While inflation was more widespread and resistant due to seasonal and transportation price pressures, economic activity in mature economies remained weak and commodity prices are expected to fall, the central bank said.
“The Copom considers that the international scenario, despite a marginal improvement, still is an important factor in containing aggregate demand,” the bank said today.
Rousseff’s comment yesterday that anti-inflation policies shouldn’t sacrifice growth caused traders to pare bets that the central bank would increase rates. Rousseff later said there had been “an inadmissible manipulation of my speech.”
“Killing the patient instead of curing the disease is a bit complicated,” Rousseff said to reporters at the summit of the so-called BRICS nations in South Africa. “Am I going to put an end to growth? That’s an outdated policy.”
Brazilian central bank President Alexandre Tombini said from South Africa that Rousseff had asked him to help clarify the misunderstanding over her comments, according to an interview published on the website of newspaper Estado de S. Paulo. The central bank speaks on interest-rate policy, he said, according to the Sao Paulo-based newspaper.

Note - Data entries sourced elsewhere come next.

(* ===== verification/SessionState.v ===== *)
(** * The session object: state and effects
      (crates/umc-session/src/session.rs)

    The state of a session is one record over the congestion controller it was
    given, a type of the class of controllers.  Its operations run in a monad of
    the state with errors: an error leaves the state as it was mutated up to it,
    as an early return does. *)

From Stdlib Require Import Strings.String.
From stdpp Require Export gmap.
From S2P Require Import Prelude Records FrameTypes Varint FramesAck Frame Header Packet Crypto ProtectedPacket Spaces SentPackets Ack AckWire Stream Loss Congestion Flow Datagrams Cids Paths KeyPhase Reset.

#[local] Open Scope N_scope.

Definition DEFAULT_DCID_LEN : usize := 8.
Definition INITIAL_STREAMS : u64 := 16.
Definition DEFAULT_INITIAL_MAX_DATA : u64 := 4 * 1024 * 1024.
Definition DEFAULT_INITIAL_MAX_STREAM_DATA : u64 := 256 * 1024.
Definition MAX_CLOSED_STREAM_IDS : usize := 1024.
Definition MAX_STREAMS_PER_SESSION : usize := 1024.
Definition IDLE_TIMEOUT_MS : u64 := 30000.
Definition CLOSE_REASON_IDLE_TIMEOUT : u64 := 0x16.
Definition MIN_DRAIN_MS : u64 := 1000.
Definition STATELESS_RESET_INTERVAL_MS : u64 := 60000.
Definition TRAFFIC_PADDING_TARGET : usize := 1024.
Definition PROTECTED_OVERHEAD_ESTIMATE : usize := 64.

#[global] Instance PacketSpace_eq_dec : EqDecision PacketSpace.t.
Proof. solve_decision. Defined.

Definition space_index (s : PacketSpace.t) : nat :=
  match s with
  | PacketSpace.Initial => 0
  | PacketSpace.Handshake => 1
  | PacketSpace.SessionData => 2
  | PacketSpace.PathControl => 3
  | PacketSpace.RelayData => 4
  end.

Definition index_space (n : nat) : PacketSpace.t :=
  match n with
  | 0%nat => PacketSpace.Initial
  | 1%nat => PacketSpace.Handshake
  | 2%nat => PacketSpace.SessionData
  | 3%nat => PacketSpace.PathControl
  | _ => PacketSpace.RelayData
  end.

#[global] Instance PacketSpace_countable : Countable PacketSpace.t.
Proof. apply (inj_countable' space_index index_space). by intros []. Defined.

Module ClosedStreamRegistry.

Record t := mk { ids : gset u64; order : list u64 }.

Definition default : t := mk ∅ [].

Definition contains (r : t) (stream_id : u64) : bool := bool_decide (stream_id ∈ r.(ids)).

Definition insert (r : t) (stream_id : u64) : t :=
  if contains r stream_id then r
  else
    let ids := {[stream_id]} ∪ r.(ids) in
    let order := r.(order) ++ [stream_id] in
    if MAX_CLOSED_STREAM_IDS <? len order then
      match order with
      | oldest :: order => mk (ids ∖ {[oldest]}) order
      | [] => mk ids order
      end
    else mk ids order.

End ClosedStreamRegistry.

Inductive Role :=
| Client
| Server.

Inductive SessionState :=
| Active
| Draining
| Closed.

#[global] Instance SessionState_eq_dec : EqDecision SessionState.
Proof. solve_decision. Defined.

Inductive SessionError :=
| BadConnectionId
| BadKeys
| NoSpace
| SpaceErr (e : SpaceError)
| PacketErr (e : PacketBuildError)
| WirePacket (e : PacketError)
| StreamErr (e : StreamError)
| FlowErr (e : FlowError)
| DatagramErr (e : DatagramError)
| EncodeErr
| StreamNotFound
| StreamClosed
| InvalidStreamId
| ProtocolViolation
| StreamLimit
| AckErr (e : AckError)
| KeyUpdateErr
| PathBudget
| PathNotFound
| PathNotValidated
| PathMigration
| PathValidation
| AmplificationLimit
| CongestionLimited
| DirectPathForbidden
| ConnectionIdLimit
| StatelessReset.

Module SessionConfig.

Record t := mk {
  role : Role;
  dcid : list u8;
  local_traffic_secret : list u8;
  remote_traffic_secret : list u8;
  initial_max_data : u64;
  initial_max_stream_data : u64;
  max_ack_delay_ms : u64
}.

End SessionConfig.

Module Session.

Record t {C : Type} := mk {
  role : Role;
  state : SessionState;
  created_at : Instant;
  local_keys : PacketKeys.t;
  remote_keys : PacketKeys.t;
  local_hp_key : list u8;
  remote_hp_key : list u8;
  spaces : gmap PacketSpace.t PacketSpaceState.t;
  sent : AckSendState.t;
  congestion : C;
  retransmit_payloads : gmap u64 (list u8);
  recv_acks : gmap PacketSpace.t AckReceiveState.t;
  rtt : RttEstimator.t;
  loss : LossDetector.t;
  streams : gmap u64 Stream.t;
  next_outgoing_stream : u64;
  next_outgoing_unidirectional : u64;
  closed_streams : ClosedStreamRegistry.t;
  flow : FlowControl.t;
  stream_consumed : gmap u64 u64;
  stream_app_consumed : gmap u64 u64;
  reset_final_sizes : gset u64;
  peer_initiated_streams : usize;
  default_max_stream_data : u64;
  max_streams_sent : u64;
  datagrams : DatagramQueue.t;
  dcid : list u8;
  key_update : KeyUpdateState.t;
  paths : gmap u64 Path.t;
  last_migration_sequence : u64;
  last_path_migration : option (u64 * u64 * bool);
  last_path_validation : option u64;
  primary_path_id : u64;
  next_migration_sequence : u64;
  cids : ConnectionIdManager.t;
  direct_path_allowed : bool;
  last_activity : option Instant;
  draining_deadline : option Instant;
  stateless_reset_secret : option (list u8);
  last_reset_ms : option u64;
  traffic_padding : bool;
  timing_jitter_ms : u64;
  privacy_profile : u8
}.

#[global] Arguments t : clear implicits.

End Session.

(** ** Effects *)

(** How an operation stops early: with an error of the session, or with the
    panic of an [expect] (shown unreachable where it occurs). *)
Inductive Stop :=
| Throw (e : SessionError)
| Panic.

Definition M (C A : Type) : Type := Session.t C -> Result Stop A * Session.t C.

#[global] Instance M_ret C : MRet (M C) := fun A a s => (Ok a, s).
#[global] Instance M_bind C : MBind (M C) := fun A B f m s =>
  match m s with
  | (Ok a, s) => f a s
  | (Err e, s) => (Err e, s)
  end.

Definition gets {C A} (f : Session.t C -> A) : M C A := fun s => (Ok (f s), s).
Definition modify {C} (f : Session.t C -> Session.t C) : M C unit := fun s => (Ok tt, f s).
Definition throw {C A} (e : SessionError) : M C A := fun s => (Err (Throw e), s).
Definition panic {C A} : M C A := fun s => (Err Panic, s).

(** [r.map_err(f)?] and [o.ok_or(e)?]. *)
Definition lift {C E A} (f : E -> SessionError) (r : Result E A) : M C A :=
  match r with
  | Ok a => mret a
  | Err e => throw (f e)
  end.

Definition need {C A} (e : SessionError) (o : option A) : M C A :=
  match o with
  | Some a => mret a
  | None => throw e
  end.

(** [if b { return Err(e) }] *)
Definition stop_if {C} (b : bool) (e : SessionError) : M C unit :=
  if b then throw e else mret tt.

(** [if b { m }] *)
Definition when {C} (b : bool) (m : M C unit) : M C unit := if b then m else mret tt.

(** Lay a program of the monad open at a state. *)
Ltac unfold_m :=
  unfold stop_if, when, lift, need; unfold gets, modify, throw, panic, mbind, M_bind, mret, M_ret, id;
  cbv beta zeta.

Section New.
Context `{Primitives}.

(** [Session::new], at the clock's time. *)
Definition session_new (config : SessionConfig.t) (now : Instant)
    : Result SessionError (Session.t RenoCongestionController.t) :=
  if negb (len config.(SessionConfig.dcid) =? DEFAULT_DCID_LEN) then Err BadConnectionId
  else
    local_keys ← map_err (fun _ => BadKeys)
                   (PacketKeys.from_traffic_secret config.(SessionConfig.local_traffic_secret));
    remote_keys ← map_err (fun _ => BadKeys)
                    (PacketKeys.from_traffic_secret config.(SessionConfig.remote_traffic_secret));
    Ok {|
      Session.role := config.(SessionConfig.role);
      Session.state := Active;
      Session.created_at := now;
      Session.local_keys := local_keys;
      Session.remote_keys := remote_keys;
      Session.local_hp_key := header_protection_key config.(SessionConfig.local_traffic_secret);
      Session.remote_hp_key := header_protection_key config.(SessionConfig.remote_traffic_secret);
      Session.spaces :=
        {[ PacketSpace.SessionData := PacketSpaceState.new PacketSpace.SessionData;
           PacketSpace.PathControl := PacketSpaceState.new PacketSpace.PathControl;
           PacketSpace.RelayData := PacketSpaceState.new PacketSpace.RelayData ]};
      Session.sent := AckSendState.new;
      Session.congestion := RenoCongestionController.new;
      Session.retransmit_payloads := ∅;
      Session.recv_acks := ∅;
      Session.rtt := RttEstimator.new;
      Session.loss := LossDetector.new config.(SessionConfig.max_ack_delay_ms);
      Session.streams := ∅;
      Session.next_outgoing_stream := 0;
      Session.next_outgoing_unidirectional := 0;
      Session.closed_streams := ClosedStreamRegistry.default;
      Session.flow :=
        FlowControl.new config.(SessionConfig.initial_max_data) INITIAL_STREAMS INITIAL_STREAMS;
      Session.stream_consumed := ∅;
      Session.stream_app_consumed := ∅;
      Session.reset_final_sizes := ∅;
      Session.peer_initiated_streams := 0;
      Session.default_max_stream_data := config.(SessionConfig.initial_max_stream_data);
      Session.max_streams_sent := INITIAL_STREAMS;
      Session.datagrams := DatagramQueue.new;
      Session.dcid := config.(SessionConfig.dcid);
      Session.key_update :=
        KeyUpdateState.new config.(SessionConfig.local_traffic_secret)
          config.(SessionConfig.remote_traffic_secret);
      Session.paths := ∅;
      Session.last_migration_sequence := 0;
      Session.last_path_migration := None;
      Session.last_path_validation := None;
      Session.primary_path_id := DEFAULT_PATH_ID;
      Session.next_migration_sequence := 0;
      Session.cids := ConnectionIdManager.new DEFAULT_ACTIVE_LIMIT;
      Session.direct_path_allowed := true;
      Session.last_activity := None;
      Session.draining_deadline := None;
      Session.stateless_reset_secret := None;
      Session.last_reset_ms := None;
      Session.traffic_padding := false;
      Session.timing_jitter_ms := 0;
      Session.privacy_profile := 0
    |}.

End New.
(* ===== verification/SessionOps.v ===== *)
(** * The session object: application, path, key and closing operations
      (crates/umc-session/src/session.rs)

    Everything a session does on behalf of its owner, up to building a
    protected packet.  What it does with a packet received is in
    SessionInbound.v. *)

From Stdlib Require Import Strings.String.
From S2P Require Import Prelude Records FrameTypes Varint Codec FramesAck FramesFlow FramesStream FramesDatagram FramesPath Frame Header Packet Crypto ProtectedPacket Spaces SentPackets Ack AckWire Stream Loss Congestion Flow Datagrams Cids Paths KeyPhase Reset SessionState.

#[local] Open Scope N_scope.

#[global] Instance PathState_eq_dec : EqDecision PathState.
Proof. solve_decision. Defined.

Definition is_path_state (state : PathState) (p : Path.t) : bool :=
  bool_decide (p.(Path.state) = state).

Section Session.

Context {C : Type} {CC : CongestionController C} {PR : Primitives}.
Implicit Types s : Session.t C.

(** ** Configuration *)

Definition set_stateless_reset_secret s (secret : list u8) : Session.t C :=
  s <| Session.stateless_reset_secret := Some secret |>.

Definition set_direct_path_allowed s (allowed : bool) : Session.t C :=
  s <| Session.direct_path_allowed := allowed |>.

Definition set_privacy_profile s (profile : u8) : Session.t C :=
  let profile := N.min profile 3 in
  let s := s <| Session.privacy_profile := profile |> in
  if 3 <=? profile then s <| Session.traffic_padding := true |> else s.

Definition set_traffic_padding s (enabled : bool) : Session.t C :=
  s <| Session.traffic_padding := enabled |>.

Economists in the latest weekly central bank survey forecast inflation of 5.71 percent this year and economic growth of 3 percent, following a 0.9 percent expansion last year.
The Copom report repeated language from the minutes of its March 6 meeting, saying it would monitor the macroeconomic scenario to define the next steps of monetary policy at its April 17 rate decision.
In all its scenarios annual inflation will remain above the mid-point of its target range through the first quarter of 2015, the central bank said. Fiscal policy in 2013 will reflect a contractionary trend if the government meets its primary surplus target, it said.
Policy makers cut the benchmark interest rate to a record in October and have since kept it unchanged. As part of the plan to boost economic growth without stoking inflation, the administration reduced taxes on food and payrolls, and cut energy costs.
Tax cuts only have a short-term impact on prices, Hamilton said today. Inflation has been fueled by food prices, a tight labor market and the weakening of the currency last year, which makes imports more expensive.